▶ _THE PROBLEM_:
The lines you need are those holding the word "match"; pull them from the material.

===

(* ===== verification/RefPrimitives.v ===== *)
(** * A reference instance of the crate interfaces

    Small executable functions that satisfy every law of [Primitives].  They
    are not cryptography: they show that the laws are satisfiable together and
    let the theorems be evaluated on concrete inputs. *)

From Stdlib Require Import Lia.
From S2P Require Import Prelude Outcome Primitives.

(** ** Arrays of a fixed length *)

Definition arr (n : N) : Type := dsig (λ b : bytes, len b = n).

(** Truncate or pad to [n] bytes. *)
Definition fit (n : N) (b : bytes) : bytes :=
  take (N.to_nat n) b ++ zeros (n - len b).

Lemma len_fit n b : len (fit n b) = n.
Proof. unfold fit. rewrite len_app, len_take, len_zeros. lia. Qed.

Lemma fit_id n b : len b = n → fit n b = b.
Proof.
  intros <-. unfold fit. rewrite N.sub_diag, to_nat_len, firstn_all. apply app_nil_r.
Qed.

Definition to_arr (n : N) (b : bytes) : arr n := dexist (fit n b) (len_fit n b).

Lemma arr_len {n} (a : arr n) : len (proj1_sig a) = n.
Proof. exact (proj2_dsig a). Qed.

Lemma to_arr_id {n} (a : arr n) : to_arr n (proj1_sig a) = a.
Proof. apply dsig_eq. cbn. apply fit_id, arr_len. Qed.

Lemma arr_to_from n b : len b = n → proj1_sig (to_arr n b) = b.
Proof. apply fit_id. Qed.

(** ** Random source: a counter that hands out its successive values *)

Fixpoint count_bytes (n : nat) (s : N) : bytes :=
  match n with
  | O => []
  | S n' => u8_of s :: count_bytes n' (s + 1)
  end.

Lemma len_count_bytes n s : len (count_bytes n s) = N.of_nat n.
Proof.
  revert s. induction n as [|n IH]; intros s; [done|].
  cbn [count_bytes]. rewrite len_cons, IH. lia.
Qed.

#[export] Instance ref_rng : OsRng := {|
  rng := N;
  fill_bytes n s := (count_bytes (N.to_nat n) s, s + n);
|}.

#[export] Instance ref_rng_laws : OsRngLaws.
Proof. split. intros n r. cbn. rewrite len_count_bytes. lia. Qed.

(** ** Hashes: a polynomial checksum of 32 bytes *)

Definition checksum (m : bytes) : N :=
  fold_left (λ acc b, (acc * 257 + Byte.to_N b + 1) mod 2 ^ 64) m 5381.

Definition ref_hash (m : bytes) : bytes :=
  let c := checksum m in to_be_bytes 8 c ++ to_be_bytes 24 c.

Lemma len_ref_hash m : len (ref_hash m) = 32.
Proof. unfold ref_hash. by rewrite len_app, !len_to_be_bytes. Qed.

#[export] Instance ref_hashes : Hashes := {|
  sha256 := ref_hash;
  hkdf_sha256 salt ikm info n :=
    if n <=? 255 * 32 then Some (fit n (ref_hash (salt ++ ikm ++ info))) else None;
  HmacSha256 := bytes;
  hmac_new_from_slice k := Some k;
  hmac_update h m := h ++ m;
  hmac_finalize := ref_hash;
|}.

#[export] Instance ref_hashes_laws : HashesLaws.
Proof.
  split.
  - apply len_ref_hash.
  - intros salt ikm info n Hn. unfold hkdf_sha256, ref_hashes.
    rewrite (proj2 (N.leb_le _ _) Hn). eexists. split; [done|]. apply len_fit.
  - intros k. by exists k.
  - intros h. apply len_ref_hash.
Qed.

(** ** Signatures: the public key is the private key, the signature the key
    with a checksum.  Keys whose first byte is [0xff] do not decode. *)

Definition vk_valid (b : bytes) : Prop := len b = 32 ∧ head b ≠ Some Byte.xff.
Definition vk_fix (b : bytes) : bytes :=
  match b with Byte.xff :: t => Byte.x00 :: t | _ => b end.

Lemma vk_fix_valid b : len b = 32 → vk_valid (vk_fix b).
Proof.
  intros Hb. destruct b as [|x t]; [done|]. split.
  - rewrite <-Hb. by destruct x.
  - by destruct x.
Qed.

Definition ref_vk : Type := dsig vk_valid.

Definition ref_sign (vk m : bytes) : bytes := vk ++ ref_hash m.

Lemma len_ref_sign (vk : ref_vk) m : len (ref_sign (proj1_sig vk) m) = 64.
Proof.
  unfold ref_sign. destruct (proj2_dsig vk) as [L _]. rewrite len_app, len_ref_hash. lia.
Qed.

Definition ref_verifying_key (sk : arr 32) : ref_vk :=
  dexist (vk_fix (proj1_sig sk)) (vk_fix_valid _ (arr_len sk)).

Definition ref_vk_from_bytes (b : bytes) : option ref_vk :=
  match decide (vk_valid b) with
  | left H => Some (dexist b H)
  | right _ => None
  end.

#[export] Instance ref_ed25519 : Ed25519 := {|
  SigningKey := arr 32;
  VerifyingKey := ref_vk;
  Signature := arr 64;
  SigningKey_generate s := (to_arr 32 (count_bytes 32 s), s + 32);
  SigningKey_from_bytes := to_arr 32;
  SigningKey_to_bytes := proj1_sig;
  verifying_key := ref_verifying_key;
  sign sk m := to_arr 64 (ref_sign (proj1_sig (ref_verifying_key sk)) m);
  VerifyingKey_from_bytes := ref_vk_from_bytes;
  VerifyingKey_as_bytes := proj1_sig;
  VerifyingKey_eq a b := bool_decide (proj1_sig a = proj1_sig b);
  verify vk m sg := bool_decide (proj1_sig sg = ref_sign (proj1_sig vk) m);
  Signature_from_bytes := to_arr 64;
  Signature_to_bytes := proj1_sig;
|}.

#[export] Instance ref_ed25519_laws : Ed25519Laws.
Proof.
  split.
  - apply arr_len.
  - intros vk. by destruct (proj2_dsig vk).
  - apply arr_len.
  - apply arr_to_from.
  - apply to_arr_id.
  - intros b vk. cbn. unfold ref_vk_from_bytes. by case_decide; intros; simplify_eq.
  - intros vk. cbn. unfold ref_vk_from_bytes. case_decide as E.
    + f_equal. by apply dsig_eq.
    + destruct E. apply (proj2_dsig vk).
  - intros a b. apply bool_decide_eq_true.
  - apply arr_to_from.
  - apply to_arr_id.
  - intros sk m. apply bool_decide_eq_true_2, arr_to_from.
    apply (len_ref_sign (ref_verifying_key sk)).
Qed.

(** ** Key exchange: multiplication of 256-bit numbers *)

Definition ref_public (a : N) : arr 32 := to_arr 32 (to_be_bytes 32 a).
Definition ref_dh (a : N) (p : arr 32) : bytes :=
  to_be_bytes 32 ((a mod 2 ^ 256) * from_be_bytes (proj1_sig p)).

#[export] Instance ref_x25519 : X25519 := {|
  EphemeralSecret := N;
  X25519PublicKey := arr 32;
  random_from_rng s := (checksum (count_bytes 32 s), s + 32);
  X25519PublicKey_from_secret := ref_public;
  X25519PublicKey_from_bytes := to_arr 32;
  X25519PublicKey_as_bytes := proj1_sig;
  X25519_diffie_hellman := ref_dh;
|}.

#[export] Instance ref_x25519_laws : X25519Laws.
Proof.
  split.
  - apply arr_len.
  - apply arr_to_from.
  - apply to_arr_id.
  - intros. apply len_to_be_bytes.
  - intros a b. unfold X25519_diffie_hellman, X25519PublicKey_from_secret, ref_x25519,
      ref_dh, ref_public.
    rewrite !arr_to_from, !from_to_be_bytes by apply len_to_be_bytes.
    change (256 ^ N.of_nat 32) with (2 ^ 256). by rewrite N.mul_comm.
Qed.

(** ** AEAD: a key stream added to the bytes and a 16-byte checksum *)

Definition byte_add (a b : Byte.byte) : Byte.byte := u8_of (Byte.to_N a + Byte.to_N b).
Definition byte_sub (a b : Byte.byte) : Byte.byte := u8_of (Byte.to_N a + (256 - Byte.to_N b)).

Lemma byte_sub_add a b : byte_sub (byte_add a b) b = a.
Proof.
  unfold byte_sub, byte_add. rewrite to_N_u8_of. rewrite <-(u8_of_to_N a) at 2.
  unfold u8_of. do 2 f_equal. pose proof (to_N_bound a). pose proof (to_N_bound b).
  rewrite N.Div0.add_mod_idemp_l.
  replace (Byte.to_N a + Byte.to_N b + (256 - Byte.to_N b)) with (Byte.to_N a + 1 * 256) by lia.
  apply N.Div0.mod_add.
Qed.

Lemma byte_add_sub a b : byte_add (byte_sub a b) b = a.
Proof.
  unfold byte_sub, byte_add. rewrite to_N_u8_of. rewrite <-(u8_of_to_N a) at 2.
  unfold u8_of. do 2 f_equal. pose proof (to_N_bound a). pose proof (to_N_bound b).
  rewrite N.Div0.add_mod_idemp_l.
  replace (Byte.to_N a + (256 - Byte.to_N b) + Byte.to_N b) with (Byte.to_N a + 1 * 256) by lia.
  apply N.Div0.mod_add.
Qed.

Definition key_stream (key nonce : bytes) (n : nat) : bytes :=
  count_bytes n (checksum (key ++ nonce)).

Definition ref_tag (key nonce aad ct : bytes) : bytes :=
  to_be_bytes 16 (checksum (key ++ nonce ++ aad ++ ct)).

Definition ref_encrypt (key nonce aad pt : bytes) : bytes * option bytes :=
  let ct := zip_with byte_add pt (key_stream key nonce (length pt)) in
  (ct, Some (ref_tag key nonce aad ct)).

Definition ref_decrypt (key nonce aad ct tag : bytes) : bytes * bool :=
  if bool_decide (tag = ref_tag key nonce aad ct)
  then (zip_with byte_sub ct (key_stream key nonce (length ct)), true)
  else (ct, false).

Lemma length_key_stream key nonce n : length (key_stream key nonce n) = n.
Proof. pose proof (len_count_bytes n (checksum (key ++ nonce))). unfold key_stream, len in *. lia. Qed.

Lemma length_zip_stream (f : Byte.byte → Byte.byte → Byte.byte) key nonce l :
  length (zip_with f l (key_stream key nonce (length l))) = length l.
Proof. rewrite length_zip_with, length_key_stream. lia. Qed.

Lemma zip_with_cancel (f g : Byte.byte → Byte.byte → Byte.byte) (l k : bytes) :
  (∀ a b, f (g a b) b = a) → length k = length l → zip_with f (zip_with g l k) k = l.
Proof.
  intros Hfg. revert k. induction l as [|a l IH]; intros [|b k] ?; simplify_eq/=; [done|].
  by rewrite Hfg, IH.
Qed.

Lemma zip_stream_cancel (f g : Byte.byte → Byte.byte → Byte.byte) key nonce l :
  (∀ a b, f (g a b) b = a) →
  let x := zip_with g l (key_stream key nonce (length l)) in
  zip_with f x (key_stream key nonce (length x)) = l.
Proof.
  intros Hfg x. unfold x. rewrite length_zip_stream.
  apply zip_with_cancel; [done|apply length_key_stream].
Qed.

#[export] Instance ref_aead : Aead := {|
  encrypt_in_place_detached := ref_encrypt;
  decrypt_in_place_detached := ref_decrypt;
|}.

#[export] Instance ref_aead_laws : AeadLaws.
Proof.
  split; unfold encrypt_in_place_detached, decrypt_in_place_detached, ref_aead.
  - intros key nonce aad pt _ _ _. do 2 eexists. split; [done|].
    split; [unfold len; by rewrite length_zip_stream|apply len_to_be_bytes].
  - intros key nonce aad pt ct tag _ _ [= <- <-]. unfold ref_decrypt.
    rewrite bool_decide_eq_true_2 by done. f_equal.
    apply (zip_stream_cancel byte_sub byte_add), byte_sub_add.
  - intros key nonce aad ct tag pt _ _ _. unfold ref_decrypt. case_bool_decide as E; [|done].
    intros [= <-]. unfold ref_encrypt.
    rewrite (zip_stream_cancel byte_add byte_sub) by apply byte_add_sub. by rewrite E.
  - intros key nonce aad ct tag. unfold ref_decrypt. case_bool_decide; cbn; [|done].
    unfold len. by rewrite length_zip_stream.
Qed.

#[export] Instance ref_zeroize : Zeroize := {| zeroize_bytes l := zeros (len l) |}.
#[export] Instance ref_zeroize_laws : ZeroizeLaws.
Proof. by split. Qed.

(** Release builds: no overflow checks. *)
#[export] Instance ref_build : BuildProfile := {| overflow_checks := false |}.

#[export] Instance ref_subtle : Subtle := {| ct_eq_bytes a b := bool_decide (a = b) |}.
#[export] Instance ref_subtle_laws : SubtleLaws.
Proof. split. intros a b _. apply bool_decide_eq_true. Qed.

===

▶ _EXERCISE ANSWER_:
  match n with
  match b with Byte.xff :: t => Byte.x00 :: t | _ => b end.
  match decide (vk_valid b) with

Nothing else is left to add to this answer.